In August 1993 at the death of her husband, Verna Cathey Hardin (Verna) purchased three burial plots from York Memorial Park. One plot was purchased for the burial of her deceased husband, and the other two plots were to be used as family plots. On 15 August 2004, Verna died, survived by her children: Timothy L. Hardin, Dennis C. Hardin, Tammy F. Hardin, and Randall M. Hardin, and the Estate of Verna Cathey Hardin (Plaintiffs). At her death, Plaintiffs contacted York Memorial Park (York) to make arrangements for Verna’s burial. *320York informed Plaintiffs that both family plots had been sold to third parties. The plot beside Plaintiffs’ deceased father was resold to a third party and had been in use for over ten years. The second plot was also sold to a third party. Subsequently Plaintiffs’ parents were not buried together and Plaintiffs commenced a civil action on 9 November 2006 based on breach of contract. On 2 August 2007, Plaintiffs voluntarily dismissed claims against York and Alderwoods Group, Inc. (Alderwoods) pursuant to Rule 41(a) of the North Carolina Rules of Civil Procedure.

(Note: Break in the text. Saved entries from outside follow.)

Lemma Reader_wrote_all (ss : list Stanza) : forall conn,
  Reader (wrote_all ss conn) = Reader conn.
Proof.
  induction ss as [|s ss IH]; intros conn; [reflexivity|].
  cbn [wrote_all fold_left]. fold (wrote_all ss (wrote s conn)). now rewrite IH.
Qed.

Lemma wrote_all_app (xs ys : list Stanza) (conn : clientConnection) :
  wrote_all (xs ++ ys) conn = wrote_all ys (wrote_all xs conn).
Proof. unfold wrote_all. apply fold_left_app. Qed.

Lemma bind_Marshal_wrote {A} (s : Stanza) (k : M A) (conn : clientConnection) :
  writable conn -> (Marshal s >> k) conn = k (wrote s conn).
Proof. intros H. unfold bind. now rewrite Marshal_wrote. Qed.

(** *** The loop of [Wrap] *)

Lemma Wrap_response_recipient_stanza (r : Recipient.t) (s : Stanza) :
  Type_ s = "recipient-stanza" -> Wrap_response r s = mkStanza "ok" [] None.
Proof. intros E. unfold Wrap_response. now rewrite E. Qed.

(** One turn of the loop on a stanza that keeps it going: the answer is
    written, and a [recipient-stanza] is collected. *)
Lemma Wrap_turn (r : Recipient.t) (s : Stanza) sr stanzas conn :
  Wrap_continues s -> writable conn ->
  Recipient.Wrap_ReadLoop r (Ok s :: sr) stanzas conn =
  Recipient.Wrap_ReadLoop r sr (stanzas ++ collect_all [s]) (wrote (Wrap_response r s) conn).
Proof.
  intros (Herr & Hdone & Hrs) Hw.
  destruct (String.eqb_spec (Type_ s) "recipient-stanza") as [E|N].
  - rewrite (Wrap_response_recipient_stanza r s E).
    destruct s as [ty args body]. cbn in E. subst ty.
    rewrite PluginProps.Wrap_ReadLoop_accepts by now apply Hrs.
    now rewrite bind_Marshal_wrote.
  - rewrite (PluginProps.collect_all_other s N), app_nil_r.
    unfold Wrap_response, callback_response. cbn [Recipient.Wrap_ReadLoop].
    rewrite (PluginProps.eqb_neq_false _ _ N), (PluginProps.eqb_neq_false _ _ Herr),
      (PluginProps.eqb_neq_false _ _ Hdone).
    destruct (String.eqb (Type_ s) "msg").
    { destruct (Recipient.DisplayMessage r) as [d|]; [destruct (d _)|];
        now rewrite bind_Marshal_wrote. }
    destruct (String.eqb (Type_ s) "request-secret" || String.eqb (Type_ s) "request-public").
    { destruct (Recipient.RequestValue r) as [q|]; [destruct (q _ _)|];
        now rewrite bind_Marshal_wrote. }
    now rewrite bind_Marshal_wrote.
Qed.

On 30 July 2008, Plaintiffs commenced a new action against both York and Alderwoods and added an additional Defendant, Service Corporation International (SCI). Defendants moved to dismiss the complaint pursuant to 12(b)(2) and 12(b)(6) of the North Carolina Rules of Civil Procedure. The trial court heard Defendants’ motions on 21 September 2009. During the hearing, Plaintiff submitted an amendment to the complaint. On 9 July 2010, the trial court dismissed the Plaintiffs’ complaint with prejudice.1 Plaintiffs filed a Motion for a New Trial on 12 August 2010, and Notice of Appeal on 27 August 2010. Because the trial court did not rule on the Motion for a New Trial, jurisdiction is proper with this Court.
Plaintiffs contend that “the trial court err[ed] as a matter of law when it dismissed the plaintiffs’ amended complaint before the defendants filed a motion to dismiss, responsive pleading or otherwise answered the amended complaint[.]” We agree.

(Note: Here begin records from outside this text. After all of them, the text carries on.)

Lemma getDepth_normalizeAST t : getDepth (normalizeAST t) <= getDepth t.
Proof.
  induction t as [name|inner IH|o t IH E|o l r IHl IHr] using AST_nested_ind.
  - simpl. lia.
  - simpl in *. lia.
  - rewrite normalizeAST_unary by exact E. simpl. lia.
  - simpl. lia.
Qed.

Lemma isNegation_spec t : isNegation t = true <-> exists u, t = UnaryNode NOT u.
Proof.
  destruct t as [name|o t|o l r]; simpl.
  - split; [discriminate | intros [u H]; discriminate].
  - destruct o; split; try discriminate; try (intros [u H]; discriminate).
    + intros _. now exists t.
    + reflexivity.
  - split; [discriminate | intros [u H]; discriminate].
Qed.

Lemma normalizeAST_no_double_negation t :
  forall o x,
    In (UnaryNode o x) (preorder (normalizeAST t)) ->
    isNegation (UnaryNode o x) = true -> isNegation x = false.
Proof.
  induction t as [name|inner IH|o t IH E|o l r IHl IHr] using AST_nested_ind;
    intros o' x Hin Hneg.
  - simpl in Hin. destruct Hin as [H|[]]. discriminate.
  - simpl in Hin. now apply IH with o'.
  - rewrite normalizeAST_unary in Hin by exact E. simpl in Hin.
    destruct Hin as [H|H]; [|now apply IH with o'].
    injection H as <- <-.
    destruct (isNegation (normalizeAST t)) eqn:N; [|reflexivity].
    apply isNegation_spec in N as [u N].
    apply isNegation_spec in Hneg as [u' Hu]. injection Hu as -> _.
    exfalso. apply (normalizeAST_head t (E eq_refl) u). exact N.
  - simpl in Hin. destruct Hin as [H|H]; [discriminate|].
    apply in_app_or in H as [H|H]; [now apply IHl with o' | now apply IHr with o'].
Qed.

(** X2.  [normalizeAST] removes every double negation: in the tree it
    returns no negation is the operand of a negation.  It keeps the atoms
    [getAtoms] lists, in their order, and the tree it returns has no more
    nodes and no more depth than the one it was given. *)
Theorem X2_normalizeAST_normal_form (t : AST) :
  (forall n, In n (preorder (normalizeAST t)) ->
             isNegation n = true ->
             forall o x, n = UnaryNode o x -> isNegation x = false)
  /\ getAtoms (normalizeAST t) = getAtoms t
  /\ countNodes (normalizeAST t) <= countNodes t
  /\ getDepth (normalizeAST t) <= getDepth t.
Proof.
  split; [|split; [|split]].
  - intros n Hin Hneg o x ->.
    now apply (normalizeAST_no_double_negation t o x).
  - apply collectAtoms_normalizeAST.
  - apply countNodes_normalizeAST.
  - apply getDepth_normalizeAST.
Qed.

Lemma walkAST_preorder {S} (t : AST) (visitor : AST -> S -> S) :
  forall s, walkAST t visitor s = fold_left (fun s n => visitor n s) (preorder t) s.
Proof.
  induction t as [name|o t IH|o l IHl r IHr]; intros s; simpl.
  - reflexivity.
  - apply IH.
  - rewrite fold_left_app, IHl. apply IHr.
Qed.

Lemma preorder_length t : length (preorder t) = countNodes t.
Proof.
  induction t as [name|o t IH|o l IHl r IHr]; simpl; auto.
  rewrite length_app. lia.
Qed.

Lemma getDepth_countNodes t : 1 <= getDepth t /\ getDepth t <= countNodes t.
Proof.
  induction t as [name|o t IH|o l IHl r IHr]; simpl; lia.
Qed.

(** X3.  [walkAST] calls the visitor once on every node, the root first
    and each node before its children, the left child's nodes before the
    right child's: the calls are those of a left fold over the nodes in
    that order, and [countNodes] is their number.  The depth of a tree is
    at least 1 and at most its number of nodes. *)
Theorem X3_walkAST_visits_each_node (t : AST) :
  (forall (S : Type) (visitor : AST -> S -> S) (s : S),
      walkAST t visitor s
      = fold_left (fun s n => visitor n s) (preorder t) s)
  /\ hd_error (preorder t) = Some t
  /\ walkAST t (fun _ n => n + 1) 0 = countNodes t
  /\ 1 <= getDepth t <= countNodes t.
Proof.
  split; [intros S v s; apply walkAST_preorder|].
  split; [now destruct t|]. split; [|apply getDepth_countNodes].
  rewrite walkAST_preorder, <- preorder_length.
  generalize (preorder t) as l. intros l.
  assert (H : forall k, fold_left (fun s (_ : AST) => s + 1) l k = k + length l).
  { induction l as [|x l IH]; intros k; simpl; [lia|]. rewrite IH. lia. }
  apply H.
Qed.

(** *** Sets kept in insertion order *)

Lemma set_add_In x y s : In x (set_add y s) <-> x = y \/ In x s.
Proof.
  unfold set_add. destruct (existsb (JsString.eqb y) s) eqn:E.
  - split; [now right|]. intros [->|H]; [|exact H].
    now apply (set_has_In s y).
  - rewrite in_app_iff. simpl. split.
    + intros [H|[H|[]]]; [now right | now left].
    + intros [->|H]; [right; now left | now left].
Qed.

Lemma set_add_NoDup y s : NoDup s -> NoDup (set_add y s).
Proof.
  intros N. unfold set_add. destruct (existsb (JsString.eqb y) s) eqn:E;
    [exact N|].
  apply NoDup_app; [exact N | constructor; [intros []|constructor] |].
  intros x Hx [->|[]].
  assert (H : set_has s x = true) by now apply set_has_In.
  unfold set_has in H. congruence.
Qed.

Lemma collectAtoms_In t :
  forall atoms name,
    In name (collectAtoms t atoms)
    <-> In name atoms \/ In (AtomNode name) (preorder t).
Proof.
  induction t as [n|o t IH|o l IHl r IHr]; intros atoms name; simpl.
  - rewrite set_add_In. split.
    + intros [->|H]; [right; now left | now left].
    + intros [H|[H|[]]]; [now right | left; congruence].
  - rewrite IH. intuition discriminate.
  - rewrite IHr, IHl, in_app_iff. intuition discriminate.
Qed.

Lemma collectAtoms_NoDup t :
  forall atoms, NoDup atoms -> NoDup (collectAtoms t atoms).
Proof.
  induction t as [n|o t IH|o l IHl r IHr]; intros atoms N; simpl.
  - now apply set_add_NoDup.
  - now apply IH.
  - now apply IHr, IHl.
Qed.

(** X4.  [getAtoms] returns each name once: the names of the tree's atom
    nodes and nothing else.  A negation has the atoms of its operand. *)
Theorem X4_getAtoms_names_once (t : AST) :
  NoDup (getAtoms t)
  /\ (forall name, In name (getAtoms t) <-> In (AtomNode name) (preorder t))
  /\ getAtoms (negate t) = getAtoms t.
Proof.
  split; [apply collectAtoms_NoDup; constructor|]. split; [|reflexivity].
  intros name. unfold getAtoms. rewrite collectAtoms_In. simpl. tauto.
Qed.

Pursuant to Rule 15(a) of the North Carolina Rules of Civil Procedure, “[a] party may amend his pleading once as a matter of course at any time before a responsive pleading is served or, if the pleading is one to which no responsive pleading is permitted ... he may so amend it at any time within 30 days after it is served.” N.C. Gen. Stat. § 1A-1, Rule 15(a)(2011). “For purposes of this rule, a Rule 12(b)(6) motion to dismiss is not a responsive pleading and thus does not itself terminate plaintiff’s unconditional right to amend a complaint under Rule 15(a).” Brisson v. Kathy A. Santoriello, M.D., P.A., 134 N.C. App. 65, 68, 516 S.E.2d 911, 913 (1999)(internal quotation marks omitted).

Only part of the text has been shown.